Finding the right references, part 1

By Gordon Rugg

The best questions are often short.

In a comment on a recent article here, Mosaic of Minds asked which authors I’d recommend for further reading about Likert scales. It’s a fair, sensible question, which lifts the lid on a whole boxful of issues about academic references. Many of those issues are important, but not as widely known as they should be.

This article is the first in an informal series about academic references, online search, and the ways that evidence is used in research.
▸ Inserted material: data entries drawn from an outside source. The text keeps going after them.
(** X22.  When the status interval fires while the socket is still
    connecting, as after a reconnection, [generateProcess] has written
    [createdAt] into the process descriptor, unless a truthy one is
    there, when the call of [send] throws inside the asynchronous
    [sendStatus]: its promise is rejected with the error of the socket, no
    frame goes out, and the interval stays pending. *)
Theorem status_tick_while_connecting_is_rejected (t : WebsocketTransport)
  (s : nat) (k : socket) (tm : timer) (id : nat) (w : world) :
  transport (agent w) = Some t ->
  ws t = Some s ->
  sockets w !! s = Some k ->
  readyState k = CONNECTING ->
  List.find (fun x => Nat.eqb (timer_id x) id) (timers w) = Some tm ->
  repeat tm = true ->
  timer_fn tm = SendStatus ->
  step w (Fire id)
  = with_rejection not_open
      (with_agent
         (set_process
            (if truthy (field (process (agent w)) "createdAt")
             then process (agent w)
             else set_prop "createdAt" (host_time readings) (process (agent w))))
         w).
Proof.
  intros Ht Hs Hk Hc Hfind Hrep Hfn.
  unfold step, turn, perform, fire. unfold bind at 1. unfold gets at 1.
  rewrite Hfind, Hrep, Hfn. unfold bind at 1. unfold ret at 1.
  rewrite (sendStatus_on_socket t s k w Ht Hs Hk).
  set (w1 := with_agent _ w).
  assert (w1 = with_agent
                 (set_process
                    (if truthy (field (process (agent w)) "createdAt")
                     then process (agent w)
                     else set_prop "createdAt" (host_time readings)
                            (process (agent w)))) w) as Hw1.
  { unfold w1, generateProcess. cbn [fst].
    now destruct (truthy (field (process (agent w)) "createdAt")). }
  assert (transport (agent w1) = Some t) as Ht1 by (unfold w1; simpl; now rewrite Ht).
  assert (sockets w1 !! s = Some k) as Hk1 by exact Hk.
  unfold send. unfold bind at 1.
  rewrite (isConnected_with_socket t s k w1 Ht1 Hs Hk1), Hc.
  unfold bind, lift. cbn -[w1 JSON_stringify generateProcess].
  unfold this_ws, this, ws_send, socket_state, update_socket, bind, gets,
    modify, ret, throw.
  rewrite Ht1. cbn -[w1 JSON_stringify generateProcess].
  rewrite Hs. cbn -[w1 JSON_stringify generateProcess].
  rewrite Hk1. cbn -[w1 JSON_stringify generateProcess]. rewrite Hc.
  cbn -[w1 JSON_stringify generateProcess]. now rewrite Hw1.
Qed.

(** X23.  [Agent.send] wraps what it is given.  On an open socket and
    with a truthy channel, every payload is transmitted, a falsy one
    included, since the payload of the packet is a new object; that object
    holds the properties that spreading the given payload copies, except
    that [process] is always the description of this agent, also when the
    given payload has a [process] of its own. *)
Theorem agent_send_wraps_payload (channel payload : value)
  (t : WebsocketTransport) (s : nat) (k : socket) (w : world) :
  transport (agent w) = Some t ->
  ws t = Some s ->
  sockets w !! s = Some k ->
  readyState k = OPEN ->
  truthy channel = true ->
  Agent_send channel payload w
  = (Return (Some true),
     with_sockets
       (alter (push_frame
                 (TextFrame (JSON_stringify
                               (agent_packet (appName (config (agent w)))
                                             channel payload)))) s) w)
  /\ exists props,
       get_prop (agent_packet (appName (config (agent w))) channel payload)
                "payload" = Return (VObj props)
       /\ lookup_prop "process" props
          = Some (VObj [("pm_id", VNum 0);
                        ("name", VStr (appName (config (agent w))));
                        ("server", VStr (appName (config (agent w))))])
       /\ forall k0, k0 <> "process" ->
                     lookup_prop k0 props = lookup_prop k0 (spread payload).
Proof.
  intros Ht Hs Hk Ho Hc. split.
  - unfold Agent_send. unfold bind at 1. unfold gets at 1.
    unfold send. unfold bind at 1.
    rewrite (isConnected_with_socket t s k w Ht Hs Hk), Ho.
    unfold bind, lift. cbn -[truthy]. rewrite Hc. simpl.
    unfold this_ws, this, ws_send, socket_state, update_socket, bind, gets,
      modify, ret, lift.
    simpl. rewrite Ht. simpl. rewrite Hs. simpl. rewrite Hk. simpl.
    now rewrite Ho.
  - eexists. split; [reflexivity|]. split.
    + apply lookup_set_prop_eq.
    + intros k0 Hne. now apply lookup_set_prop_ne.
Qed.

End Sending.

(** ** The identifier, the constructor and the process description *)

Section Identity.
Context {E : Env}.

Lemma substr1_hex (r : Z) :
  0 <= r < 16 ->
  exists c, substr1 hexDigits r = String c EmptyString
            /\ In c (list_ascii_of_string hexDigits).
Proof.
  intros Hr.
  assert (exists n, (n < 16)%nat /\ r = Z.of_nat n) as (n & Hn & ->).
  { exists (Z.to_nat r). split; lia. }
  do 16 (destruct n as [|n]; [eexists; split; [reflexivity|simpl; tauto]|]).
  lia.
Qed.

(** The digit that line 78 writes at index 19 is one of 8, 9, a and b,
    whatever hexadecimal digit the loop has put there. *)
Lemma variant_digit (c : ascii) :
  In c (list_ascii_of_string hexDigits) ->
  exists c',
    substr1 hexDigits (Z.lor (Z.land (digit_value (String c EmptyString)) 3) 8)
    = String c' EmptyString
    /\ In c' (list_ascii_of_string "89ab").
Proof.
  simpl. intros H.
  repeat (destruct H as [<- | H];
          [eexists; split; [vm_compute; reflexivity|simpl; tauto]|]).
  destruct H.
Qed.

Lemma random_digits (random : nat -> Z) (l : list nat) :
  (forall i, In i l -> 0 <= random i < 16) ->
  exists cs,
    length cs = length l
    /\ Forall (fun c => In c (list_ascii_of_string hexDigits)) cs
    /\ map (fun i => substr1 hexDigits (random i)) l
       = map (fun c => String c EmptyString) cs.
Proof.
  induction l as [|i l IH]; intros Hl.
  - exists []. now repeat split.
  - destruct IH as (cs & Hlen & Hcs & Heq); [intros j Hj; apply Hl; now right|].
    destruct (substr1_hex (random i)) as (c & Hc & Hin); [apply Hl; now left|].
    exists (c :: cs). simpl. rewrite Hlen, Hc, Heq. now repeat split; try constructor.
Qed.

(** X24.  The identifier has the shape of a version 4 UUID: 36
    characters, hyphens at the indices 8, 13, 18 and 23, the digit 4 at
    index 14, one of 8, 9, a and b at index 19, and a lower-case
    hexadecimal digit everywhere else. *)
Theorem unique_id_has_uuid_shape (random : nat -> Z) :
  (forall i, (i < 36)%nat -> 0 <= random i < 16) ->
  String.length (generateUniqueId random) = 36%nat
  /\ String.get 8 (generateUniqueId random) = Some "-"%char
  /\ String.get 13 (generateUniqueId random) = Some "-"%char
  /\ String.get 18 (generateUniqueId random) = Some "-"%char
  /\ String.get 23 (generateUniqueId random) = Some "-"%char
  /\ String.get 14 (generateUniqueId random) = Some "4"%char
  /\ (exists c, String.get 19 (generateUniqueId random) = Some c
                /\ In c (list_ascii_of_string "89ab"))
  /\ forall i c, String.get i (generateUniqueId random) = Some c ->
                 ~ In i [8; 13; 18; 23]%nat ->
                 In c (list_ascii_of_string hexDigits).
Proof.
  intros Hr.
  destruct (random_digits random (seq 0 36)) as (cs & Hlen & Hcs & Heq).
  { intros i Hi. apply Hr. apply in_seq in Hi. lia. }
  unfold generateUniqueId. rewrite Heq. clear Heq Hr.
  do 36 (destruct cs as [|? cs]; [discriminate|]).
  destruct cs; [|discriminate]. clear Hlen.
  repeat match goal with
         | H : Forall _ (_ :: _) |- _ =>
             let Hc := fresh "Hc" in
             apply List.Forall_cons_iff in H as [Hc H]
         end.
  clear Hcs.
  cbn [map list_insert list_lookup insert lookup default from_option id].
  match goal with
  | |- context [digit_value (String ?c EmptyString)] =>
      destruct (variant_digit c) as (v & -> & Hv); [assumption|]
  end.
  cbn [String.concat String.append].
  repeat split.
  - eexists. split; [reflexivity|exact Hv].
  - intros i c Hget Hni.
    assert (In "4"%char (list_ascii_of_string hexDigits)) as H4 by (simpl; tauto).
    assert (In v (list_ascii_of_string hexDigits)) as Hv'.
    { simpl in Hv. simpl. intuition. }
    do 36 (destruct i as [|i];
           [first [ exfalso; apply Hni; simpl; tauto
                  | simpl in Hget; injection Hget as <-; assumption ]|]).
    simpl in Hget. discriminate.
Qed.

(** X25.  What the constructor accepts.  When [new Agent] leaves an
    agent, the three keys of the configuration are strings and the process
    descriptor is an object; the agent holds exactly these keys, has no
    transport, socket or timer, its promise is pending, and its process is
    the descriptor it was given, with a new identifier in [unique_id]. *)
Theorem constructed_agent_is_valid (cfg proc : value) (cb : bool)
  (random : nat -> Z) (w : world) (p : value) (uid : string) :
  Agent_constructor cfg proc cb random = Return (Valid w p uid) ->
  exists public secret app,
    get_prop cfg "publicKey" = Return (VStr public)
    /\ get_prop cfg "secretKey" = Return (VStr secret)
    /\ get_prop cfg "appName" = Return (VStr app)
    /\ typeof proc = "object"
    /\ p = proc
    /\ uid = generateUniqueId random
    /\ config (agent w)
       = {| publicKey := public; secretKey := secret; appName := app;
            config_endpoint := VUndefined; internalIp := VUndefined |}
    /\ process (agent w) = set_prop "unique_id" (VStr uid) (spread proc)
    /\ idle w
    /\ started w = Pending.
Proof.
  unfold Agent_constructor.
  destruct (truthy cfg); simpl; [|discriminate].
  destruct (get_prop cfg "publicKey") as [[| | | |public| |]|]; try discriminate.
  destruct (get_prop cfg "secretKey") as [[| | | |secret| |]|]; try discriminate.
  destruct (get_prop cfg "appName") as [[| | | |app| |]|]; try discriminate.
  destruct (String.eqb (typeof proc) "object") eqn:Hty; simpl; [|discriminate].
  apply String.eqb_eq in Hty.
  destruct proc; try discriminate; intros [= <- <- <-];
    exists public, secret, app; now repeat split.
Qed.

(** X26.  [null] passes for a process descriptor and breaks the
    constructor.  With a valid configuration and [null] for the process,
    the check of line 25 lets the call through, since [typeof null] is
    ['object'], and the assignment to [proc.unique_id] throws a
    [TypeError]: no agent is made and the callback is not called. *)
Theorem null_process_breaks_constructor (cfg : value) (public secret app : string)
  (cb : bool) (random : nat -> Z) :
  get_prop cfg "publicKey" = Return (VStr public) ->
  get_prop cfg "secretKey" = Return (VStr secret) ->
  get_prop cfg "appName" = Return (VStr app) ->
  Agent_constructor cfg VNull cb random
  = Throw (TypeError "Cannot set property 'unique_id' of null").
Proof.
  intros Hp Hs Ha. unfold Agent_constructor.
  assert (truthy cfg = true) as ->.
  { destruct cfg; try discriminate; reflexivity. }
  now rewrite Hp, Hs, Ha.
Qed.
In this article, I’ll be looking at two concepts that provide some useful structure for understanding this general area, namely craft skills versus formalised knowledge, and back versions versus front versions. I’ll start with an overview of these concepts, and then look at the insights they give into different sources of information, including academic references.

Craft skills

Craft skills in the traditional sense are what they sound like; practical, hands-on skills that operate where knowledge meets physical reality. Traditionally, academia had a somewhat snobbish attitude towards craft skills, viewing them as low-level sordid practicalia, very different from the high-status, highly abstract knowledge of Great Thinkers. (Even Great Thinkers, however, had to admit that craft skills were a good thing if the plumbing needed to be sorted out, or the roof was leaking.)

This divide was reflected in the structure of many education systems, which contained a major division between “practical” education and “academic” education. This distinction goes back a long, long time. Craft skills were taught via one set of institutions, such as apprenticeships or the old polytechnics in Britain; formalised academic knowledge was learnt at universities. Different countries used different names for the institutions, but the underlying distinction was widespread.
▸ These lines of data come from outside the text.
(** C6.  The migration loop of [ImportPeepSpawns] turns the raw spawn array
    [_s6.peep_spawns] (as it stands when the loop starts, that is after the
    filename-keyed corrections) into the destination list entry by entry
    and in index order: an entry whose x is [PEEP_SPAWN_UNDEFINED]
    contributes nothing, every other entry contributes one spawn with the
    same x, y and direction and with z multiplied by 16.  The previous
    content of [gPeepSpawns] is discarded. *)
Theorem ImportPeepSpawns_loop_migrates
    (peep_spawns : list rct12_peep_spawn.t) (gPeepSpawns : list PeepSpawn.t) :
  length peep_spawns = RCT12_MAX_PEEP_SPAWNS ->
  ImportPeepSpawns_loop peep_spawns gPeepSpawns = omap migrate_spawn peep_spawns
  /\ (forall scenario_filename,
        (ImportPeepSpawns scenario_filename peep_spawns gPeepSpawns).2
        = omap migrate_spawn (ImportPeepSpawns_quirks scenario_filename peep_spawns))
  /\ (forall src, rct12_peep_spawn.x src = PEEP_SPAWN_UNDEFINED ->
                  migrate_spawn src = None)
  /\ (forall src, rct12_peep_spawn.x src <> PEEP_SPAWN_UNDEFINED ->
        exists spawn, migrate_spawn src = Some spawn
          /\ PeepSpawn.x spawn = rct12_peep_spawn.x src
          /\ PeepSpawn.y spawn = rct12_peep_spawn.y src
          /\ PeepSpawn.z spawn = rct12_peep_spawn.z src * 16
          /\ PeepSpawn.direction spawn = rct12_peep_spawn.direction src).
Proof.
  intros Hlen.
  assert (Hloop : forall l old, length l = RCT12_MAX_PEEP_SPAWNS ->
            ImportPeepSpawns_loop l old = omap migrate_spawn l).
  { intros l old Hl. unfold ImportPeepSpawns_loop.
    rewrite ImportPeepSpawns_range. simpl.
    by rewrite drop_0, <- Hl, firstn_all. }
  split; [by apply Hloop|]. split; [|split].
  - intros scenario_filename. unfold ImportPeepSpawns. simpl.
    apply Hloop. by rewrite ImportPeepSpawns_quirks_length.
  - intros src Hx. unfold migrate_spawn. by rewrite decide_True.
  - intros src Hx. unfold migrate_spawn. rewrite decide_False by done.
    eexists. repeat split.
Qed.

End PeepSpawnTheorems.

(** The end-to-end example of the format: one spawn at (100, 100, 5)
    facing 1 and one unused slot. *)
Lemma ImportPeepSpawns_loop_migrates_witness :
  @ImportPeepSpawns_loop rct2_constants
    [rct12_peep_spawn.mk 100 100 5 1; rct12_peep_spawn.mk 0xFFFF 0 0 0] []
  = [PeepSpawn.mk 100 100 80 1].
Proof.
  pose proof (@ImportPeepSpawns_loop_migrates rct2_constants
    [rct12_peep_spawn.mk 100 100 5 1; rct12_peep_spawn.mk 0xFFFF 0 0 0] []
    eq_refl) as [H _].
  rewrite H. reflexivity.
Defined.

(** ** C9: filename-keyed corrections *)

Lemma String_Equals_false (a b : string) : a <> b -> String_Equals a b = false.
Proof. intros H. unfold String_Equals. by apply String.eqb_neq. Qed.

Section QuirkTheorems.
Context {C : FormatConstants}.
Context {World : Type}.
Variable FixLandOwnershipTilesWithOwnership : list (Z * Z) -> Z -> World -> World.

(** C9.  For a scenario filename that is not literally one of the
    registered names, both correction stages are the identity: the raw
    spawn array is left as it was, [ImportPeepSpawns] equals the plain
    migration loop, and the land-ownership repair is not run.  The stages
    are total functions, so nothing is raised. *)
Theorem quirks_noop_on_unregistered_filename (scenario_filename : string)
    (peep_spawns : list rct12_peep_spawn.t) (gPeepSpawns : list PeepSpawn.t)
    (w : World) :
  scenario_filename ∉ registered_quirk_filenames ->
  ImportPeepSpawns_quirks scenario_filename peep_spawns = peep_spawns
  /\ ImportPeepSpawns scenario_filename peep_spawns gPeepSpawns
     = (peep_spawns, ImportPeepSpawns_loop peep_spawns gPeepSpawns)
  /\ Import_quirks FixLandOwnershipTilesWithOwnership scenario_filename w = w.
Proof.
  unfold registered_quirk_filenames. intros Hnot.
  repeat (apply not_elem_of_cons in Hnot; destruct Hnot as [? Hnot]).
  assert (Hq : ImportPeepSpawns_quirks scenario_filename peep_spawns = peep_spawns).
  { unfold ImportPeepSpawns_quirks. by rewrite !String_Equals_false. }
  split; [exact Hq|split].
  - unfold ImportPeepSpawns. by rewrite Hq.
  - unfold Import_quirks. by rewrite String_Equals_false.
Qed.

End QuirkTheorems.

(** A filename that differs from a registered one only in letter case is
    not matched. *)
Lemma quirks_noop_on_unregistered_filename_witness :
  @ImportPeepSpawns rct2_constants "amity airfield.sc6"
     [rct12_peep_spawn.mk 100 100 5 1; rct12_peep_spawn.mk 0xFFFF 0 0 0] []
  = ([rct12_peep_spawn.mk 100 100 5 1; rct12_peep_spawn.mk 0xFFFF 0 0 0],
     [PeepSpawn.mk 100 100 80 1])
  /\ @Import_quirks rct2_constants nat (fun _ _ n => S n) "amity airfield.sc6" 0%nat
     = 0%nat.
Proof.
  assert (Hnot : "amity airfield.sc6"%string ∉ registered_quirk_filenames).
  { unfold registered_quirk_filenames.
    repeat (apply not_elem_of_cons; split; [discriminate|]).
    apply not_elem_of_nil. }
  pose proof (@quirks_noop_on_unregistered_filename rct2_constants nat
    (fun _ _ n => S n) "amity airfield.sc6"
    [rct12_peep_spawn.mk 100 100 5 1; rct12_peep_spawn.mk 0xFFFF 0 0 0] [] 0%nat Hnot)
    as (_ & H2 & H3).
  split; [rewrite H2; reflexivity | exact H3].
Defined.

(** A registered filename does get its correction: the first spawn of
    "Amity Airfield.SC6" is moved to y = 1296 before it is migrated. *)
Example amity_airfield_is_patched :
  @ImportPeepSpawns rct2_constants "Amity Airfield.SC6"
     [rct12_peep_spawn.mk 100 100 5 1; rct12_peep_spawn.mk 0xFFFF 0 0 0] []
  = ([rct12_peep_spawn.mk 100 1296 5 1; rct12_peep_spawn.mk 0xFFFF 0 0 0],
     [PeepSpawn.mk 100 1296 80 1]).
Proof. reflexivity. Qed.

(** ** C7 and C10: rides *)

Section RideTheorems.
Context {C : FormatConstants}.
Context {RideFields : Type}.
There was some overlap in content between the two sets of institutions, but the conceptual distinction was deep rooted, as anyone who has worked in a polytechnic turned university will know. The two have very different cultures, values and mindsets.

In more recent decades, researchers have started to realise that the world of formal academic research contains its own craft skills. Once you start investigating this concept as a researcher, you start seeing your own world in a fascinating new way. You get a fresh understanding of a lot of issues that have often been long established for good reasons, but where nobody ever explained to you what those reasons were. A lot of my work with Marian Petre about academic writing and academic reading comes from this approach.
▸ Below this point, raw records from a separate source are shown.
(** [on_next] of [step_7], on the selection. *)
Definition step_7_on_next (selected : option string) (s : session) : session :=
  let f := form_data s in
  store_and_advance
    {| first_name := first_name f;
       startup_name := startup_name f;
       messaging_tested := messaging_tested f;
       launch_type := launch_type f;
       funding_status := funding_status f;
       primary_goal := primary_goal f;
       audience_readiness := audience_readiness f;
       post_launch_priority := selected;
       industry := industry f;
       email := email f |}
    s.

(** [selected.split(" ", 1)]: the text cut at its first space, or the
    text alone when it has none. *)
Fixpoint split_space_1 (selected : string) : list string :=
  match selected with
  | EmptyString => [ "" ]
  | String c rest =>
      if Ascii.eqb c " "%char then [ ""; rest ]
      else match split_space_1 rest with
           | head :: tail => String c head :: tail
           | [] => [ String c "" ]
           end
  end.

(** [selected.split(" ", 1)[1] if " " in selected else selected]; [None]
    stands for the [IndexError] of an index out of range. *)
Definition industry_of (selected : string) : option string :=
  if contains " " selected then split_space_1 selected !! 1%nat else Some selected.

(** [bool(selected)] *)
Definition chosen (selected : option string) : bool :=
  match selected with
  | Some label => negb (blank label)
  | None => false
  end.

(** [on_next] of [step_8], on the selection; [None] stands for an
    [IndexError] leaving the handler. *)
Definition step_8_on_next (selected : option string) (s : session) : option session :=
  let f := form_data s in
  match selected with
  | Some label =>
      if chosen selected then
        industry' ← industry_of label;
        Some (store_and_advance
                {| first_name := first_name f;
                   startup_name := startup_name f;
                   messaging_tested := messaging_tested f;
                   launch_type := launch_type f;
                   funding_status := funding_status f;
                   primary_goal := primary_goal f;
                   audience_readiness := audience_readiness f;
                   post_launch_priority := post_launch_priority f;
                   industry := Some industry';
                   email := email f |}
                s)
      else
        Some (store_and_advance
                {| first_name := first_name f;
                   startup_name := startup_name f;
                   messaging_tested := messaging_tested f;
                   launch_type := launch_type f;
                   funding_status := funding_status f;
                   primary_goal := primary_goal f;
                   audience_readiness := audience_readiness f;
                   post_launch_priority := post_launch_priority f;
                   industry := None;
                   email := email f |}
                s)
  | None =>
      Some (store_and_advance
              {| first_name := first_name f;
                 startup_name := startup_name f;
                 messaging_tested := messaging_tested f;
                 launch_type := launch_type f;
                 funding_status := funding_status f;
                 primary_goal := primary_goal f;
                 audience_readiness := audience_readiness f;
                 post_launch_priority := post_launch_priority f;
                 industry := None;
                 email := email f |}
              s)
  end.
More recently, I’ve been looking at ways of modelling knowledge systematically, tracing it from the most abstract concepts right down to where the ripple of connected concepts bumps into reality. I’ve blogged about it in previous articles:

This work has produced some interesting ways of viewing the old distinction between craft skills and formalised knowledge. Here’s a pair of images showing the core idea schematically.


In the first image, above, the circles and lines are assertions, along the lines of “X is a type of Y” and “Y causes Z” and “A has attribute B”. At the bottom of the diagram, there are assertions that are linked directly to the physical world, such as “sulphur is usually yellow”. If someone asks what you mean by “sulphur” or “yellow” you can point at some physical examples; those examples are real and observable, even if the labels that we use to categorise the examples are intangible social constructs.

If you now represent this schematically, to show the distinction between craft skills and formalised academic knowledge, you get something like the second image, below.


The lowest level assertions are now in the category of “craft skills” and the highest level ones are in the category of “formalised knowledge”.

This visualisation shows the arbitrary nature of the distinction between the two categories. I’ve written before about craft skills, and about how the distinction is not a very helpful one; I argue that it’s more useful to think in terms of how solid the links are between an assertion and observable reality, and in terms of how many links there are between an assertion and observable reality.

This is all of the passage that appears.